2. **Dynamic attributes** — The same CTE-based query as the standard path, with an empty `primitive_name`.
The `full_tag_reference` for primitive attributes follows the pattern `tag_name.primitive_name.attribute_name` (e.g., `TestMachine_001.AlarmAttr.InAlarm`).
### Change detection query
A single-column query: `SELECT time_of_last_deploy FROM galaxy`. The `galaxy` table contains one row with the timestamp of the most recent deployment.
## Why deployed_package_id Instead of checked_in_package_id
The Galaxy maintains two package references for each object:
- `checked_in_package_id` — the latest saved version, which may include undeployed configuration changes
- `deployed_package_id` — the version currently running on the target platform
The queries filter on `deployed_package_id <> 0` because the OPC UA address space must mirror what is actually running in the Galaxy runtime. Using `checked_in_package_id` would expose attributes and objects that exist in the IDE but have not been deployed, causing mismatches between the OPC UA address space and the MXAccess runtime.
## Platform Scope Filter
When `Scope` is set to `LocalPlatform`, the repository applies a post-query C# filter to restrict the address space to objects hosted by the local platform. This reduces memory footprint, MXAccess subscription count, and address space size on multi-node Galaxy deployments where each OPC UA server instance only needs to serve its own platform's objects.
### How it works
1. **Platform lookup** — A separate `const string` SQL query (`PlatformLookupSql`) reads `platform_gobject_id` and `node_name` from the `platform` table for all deployed platforms. This runs once per hierarchy load.
2. **Platform matching** — The configured `PlatformName` (or `Environment.MachineName` when null) is matched case-insensitively against the `node_name` column. If no match is found, a warning is logged listing the available platforms and the address space is empty.
3. **Host chain collection** — The filter collects the matching platform's `gobject_id`, then iterates the hierarchy to find all `$AppEngine` (category 3) objects whose `HostedByGobjectId` equals the platform. This produces the full set of host gobject_ids under the local platform.

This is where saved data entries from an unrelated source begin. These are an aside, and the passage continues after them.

(* ===== verification/Reorg.v ===== *)
(** * Mapnode/reorg: the canonical cursor of a chain

    canonical_cursor.go.  Each method returns a new cursor value; [Advance]
    returns the unchanged cursor beside its error. *)

From S2P Require Import Prelude Domain.
Import Domain.

Module Reorg.

Inductive error :=
| ErrCanonicalMismatch
| ErrCursorDegraded
| ErrNonMonotonicCursor.

#[export] Instance error_eq_dec : EqDecision error.
Proof. solve_decision. Defined.

Abbreviation CursorState := string.
Definition Healthy : CursorState := "healthy".
Definition Degraded : CursorState := "degraded".

Record CanonicalBlock := mkBlock {
  block_Height : BlockHeight;
  block_Hash : Hash;
  block_ParentHash : Hash
}.

#[export] Instance CanonicalBlock_eq_dec : EqDecision CanonicalBlock.
Proof. solve_decision. Defined.

Record CanonicalCursor := mkCursor {
  cursor_ChainID : ChainID;
  cursor_Height : BlockHeight;
  cursor_Hash : Hash;
  cursor_State : CursorState;
  DegradedReason : string
}.

#[export] Instance CanonicalCursor_eq_dec : EqDecision CanonicalCursor.
Proof. solve_decision. Defined.

Definition NewCanonicalCursor (chainID : ChainID) (height : BlockHeight) (hash : Hash)
    : CanonicalCursor :=
  mkCursor chainID height hash Healthy "".

Definition Advance (cursor : CanonicalCursor) (recheckedHash : Hash) (next : CanonicalBlock)
    : CanonicalCursor * option error :=
  if cursor.(cursor_State) =?= Degraded then (cursor, Some ErrCursorDegraded)
  else if recheckedHash ≠?= cursor.(cursor_Hash) then (cursor, Some ErrCanonicalMismatch)
  else if next.(block_ParentHash) ≠?= recheckedHash then (cursor, Some ErrCanonicalMismatch)
  else
    let want := BlockHeight_BigInt cursor.(cursor_Height) + 1 in
    if negb (BlockHeight_BigInt next.(block_Height) =? want) || (next.(block_Hash) =?= zero32)
    then (cursor, Some ErrNonMonotonicCursor)
    else (mkCursor cursor.(cursor_ChainID) next.(block_Height) next.(block_Hash)
            cursor.(cursor_State) cursor.(DegradedReason), None).

(** The message of [ErrCanonicalMismatch], the default reason. *)
Definition mismatch_message : string := "persisted canonical block hash mismatch".

Definition Degrade (cursor : CanonicalCursor) (reason : string) : CanonicalCursor :=
  let reason' := if reason =?= "" then mismatch_message else reason in
  mkCursor cursor.(cursor_ChainID) cursor.(cursor_Height) cursor.(cursor_Hash)
    Degraded reason'.

(** ** Runs of a cursor *)

(** [cursor_run c blocks c']: from [c], a sequence of [Advance] calls (failing
    ones included) and [Degrade] calls, in any order, leads to [c'], having
    accepted [blocks]. *)
Inductive cursor_run (c : CanonicalCursor) : list CanonicalBlock → CanonicalCursor → Prop :=
| run_here : cursor_run c [] c
| run_advance blocks c1 rechecked next c2 :
    cursor_run c blocks c1 → Advance c1 rechecked next = (c2, None) →
    cursor_run c (blocks ++ [next]) c2
| run_refused blocks c1 rechecked next c2 e :
    cursor_run c blocks c1 → Advance c1 rechecked next = (c2, Some e) →
    cursor_run c blocks c2
| run_degrade blocks c1 reason :
    cursor_run c blocks c1 → cursor_run c blocks (Degrade c1 reason).

(** Blocks that extend the block with the given height and hash: consecutive
    heights, each one the child of the one before. *)
Fixpoint chain_from (height : Z) (hash : Hash) (blocks : list CanonicalBlock) : Prop :=
  match blocks with
  | [] => True
  | b :: rest =>
      be_value b.(block_Height) = height + 1 ∧ b.(block_ParentHash) = hash ∧
      b.(block_Hash) ≠ zero32 ∧ chain_from (height + 1) b.(block_Hash) rest
  end.

(** ** Lemmas *)

Lemma Advance_accepts c rechecked next c' :
  Advance c rechecked next = (c', None) →
  c.(cursor_State) ≠ Degraded ∧ next.(block_ParentHash) = c.(cursor_Hash) ∧
  be_value next.(block_Height) = be_value c.(cursor_Height) + 1 ∧
  next.(block_Hash) ≠ zero32 ∧
  c' = mkCursor c.(cursor_ChainID) next.(block_Height) next.(block_Hash)
         c.(cursor_State) c.(DegradedReason).
Proof.
  unfold Advance, BlockHeight_BigInt. intros H. repeat (case_match; [done|]).
  injection H as <-. bool_to_prop. split_and!; congruence || done.
Qed.

Lemma Advance_refuses c rechecked next c' e :
  Advance c rechecked next = (c', Some e) → c' = c.
Proof. unfold Advance. intros H. repeat case_match; congruence. Qed.

Lemma chain_from_snoc height hash blocks b :
  chain_from height hash (blocks ++ [b]) ↔
  chain_from height hash blocks ∧
  be_value b.(block_Height) = height + zlen blocks + 1 ∧
  b.(block_ParentHash) = default hash (block_Hash <$> last blocks) ∧
  b.(block_Hash) ≠ zero32.
Proof.
  unfold zlen. revert height hash.
  induction blocks as [|a blocks IH]; intros height hash; cbn [chain_from app].
  - cbn. rewrite Z.add_0_r. tauto.
  - rewrite IH. cbn [length]. rewrite Nat2Z.inj_succ.
    replace (height + 1 + Z.of_nat (length blocks)) with
      (height + Z.succ (Z.of_nat (length blocks))) by lia.
    destruct blocks as [|a' blocks]; [cbn; tauto|].
    rewrite (last_cons_cons a a' blocks).
    destruct (last (a' :: blocks)) eqn:El; [cbn; tauto|]. by apply last_None in El.
Qed.

Lemma cursor_run_chain c blocks c' :
  cursor_run c blocks c' →
  chain_from (be_value c.(cursor_Height)) c.(cursor_Hash) blocks ∧
  c'.(cursor_Hash) = default c.(cursor_Hash) (block_Hash <$> last blocks) ∧
  be_value c'.(cursor_Height) = be_value c.(cursor_Height) + zlen blocks ∧
  c'.(cursor_ChainID) = c.(cursor_ChainID).
Proof.
  induction 1 as [|blocks c1 rechecked next c2 _ IH HA|blocks c1 rechecked next c2 e _ IH HA
    |blocks c1 reason _ IH]; cbn.
  - unfold zlen. cbn. rewrite Z.add_0_r. done.
  - apply Advance_accepts in HA as (_ & Hp & Hh & Hz & ->).
    destruct IH as (Hc & Hl & Hz' & Hid). cbn.
    rewrite chain_from_snoc, last_snoc, zlen_app. cbn. change (zlen [next]) with 1.
    rewrite Hp, Hh, Hz'. split_and!; try done; lia.
  - by apply Advance_refuses in HA as ->.
  - done.
Qed.

Lemma degraded_stays c more c' :
  c.(cursor_State) = Degraded → cursor_run c more c' →
  more = [] ∧ c'.(cursor_State) = Degraded ∧ c'.(cursor_Hash) = c.(cursor_Hash).
Proof.
  intros Hd. induction 1 as [|blocks c1 rechecked next c2 _ IH HA
    |blocks c1 rechecked next c2 e _ IH HA|blocks c1 reason _ IH]; cbn.
  - done.
  - apply Advance_accepts in HA as (Hnd & _). by destruct IH as (_ & ? & _).
  - by apply Advance_refuses in HA as ->.
  - naive_solver.
Qed.

(** ** Theorems *)

(** However a cursor is driven, the blocks it accepted form one chain on
    top of its starting block, with consecutive heights; the cursor stands on
    the last of them, it never leaves its chain, and once degraded it accepts
    nothing more. *)
Theorem cursor_follows_one_chain (c c' : CanonicalCursor) (blocks : list CanonicalBlock) :
  cursor_run c blocks c' →
  chain_from (be_value c.(cursor_Height)) c.(cursor_Hash) blocks ∧
  c'.(cursor_Hash) = default c.(cursor_Hash) (block_Hash <$> last blocks) ∧
  be_value c'.(cursor_Height) = be_value c.(cursor_Height) + zlen blocks ∧
  c'.(cursor_ChainID) = c.(cursor_ChainID) ∧
  (∀ reason more c'', cursor_run (Degrade c' reason) more c'' →
     more = [] ∧ c''.(cursor_State) = Degraded ∧ c''.(cursor_Hash) = c'.(cursor_Hash)).
Proof.
  intros (Hc & Hl & Hz & Hid)%cursor_run_chain. split_and!; [done..|].
  intros reason more c'' Hm. by apply (degraded_stays (Degrade c' reason)).
Qed.

(** Closed instance: from height 7, two blocks are accepted, a block with the
    wrong parent is refused, and the degraded cursor stays where it is. *)
Lemma cursor_follows_one_chain_witness :
  let h (z : Z) : Hash := be_vec 32 z in
  let c := NewCanonicalCursor (h 1) (h 7) (h 70) in
  let b8 := mkBlock (h 8) (h 80) (h 70) in
  let b9 := mkBlock (h 9) (h 90) (h 80) in
  let c' := Degrade (mkCursor (h 1) (h 9) (h 90) Healthy "") "fork" in
  cursor_run c [b8; b9] c' ∧ chain_from 7 (h 70) [b8; b9].
Proof.
  intros h c b8 b9 c'.
  assert (cursor_run c [b8; b9] c') as Hrun.
  { apply run_degrade.
    apply (run_refused c _ (mkCursor (h 1) (h 9) (h 90) Healthy "") (h 90)
             (mkBlock (h 10) (h 100) (h 91)) _ ErrCanonicalMismatch); [|vm_compute; reflexivity].
    apply (run_advance c [b8] (mkCursor (h 1) (h 8) (h 80) Healthy "") (h 80) b9);
      [|vm_compute; reflexivity].
    apply (run_advance c [] c (h 70) b8); [constructor|vm_compute; reflexivity]. }
  split; [exact Hrun|].
  exact (proj1 (cursor_follows_one_chain c c' [b8; b9] Hrun)).
Defined.

End Reorg.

4. **Object inclusion** — All non-area objects whose `HostedByGobjectId` is in the host set are included, along with the hosts themselves.
5. **Area retention**`ParentGobjectId` chains are walked upward from included objects to pull in ancestor areas, keeping the browse tree connected. Areas that contain no local descendants are excluded.
6. **Attribute filtering** — The set of included `gobject_id` values is cached after `GetHierarchyAsync` and reused by `GetAttributesAsync` to filter attributes to the same scope.
### Design rationale
The filter is applied in C# rather than SQL because project convention `GR-006` requires `const string` SQL queries with no dynamic SQL. The hierarchy query already returns `HostedByGobjectId` and `CategoryId` on every row, so all information needed for filtering is already in memory after the query runs. The only new SQL is the lightweight platform lookup query.
### Configuration
```json
"GalaxyRepository": {
"Scope": "LocalPlatform",
"PlatformName": null
}
```
- Set `Scope` to `"LocalPlatform"` to enable filtering. Default is `"Galaxy"` (load everything).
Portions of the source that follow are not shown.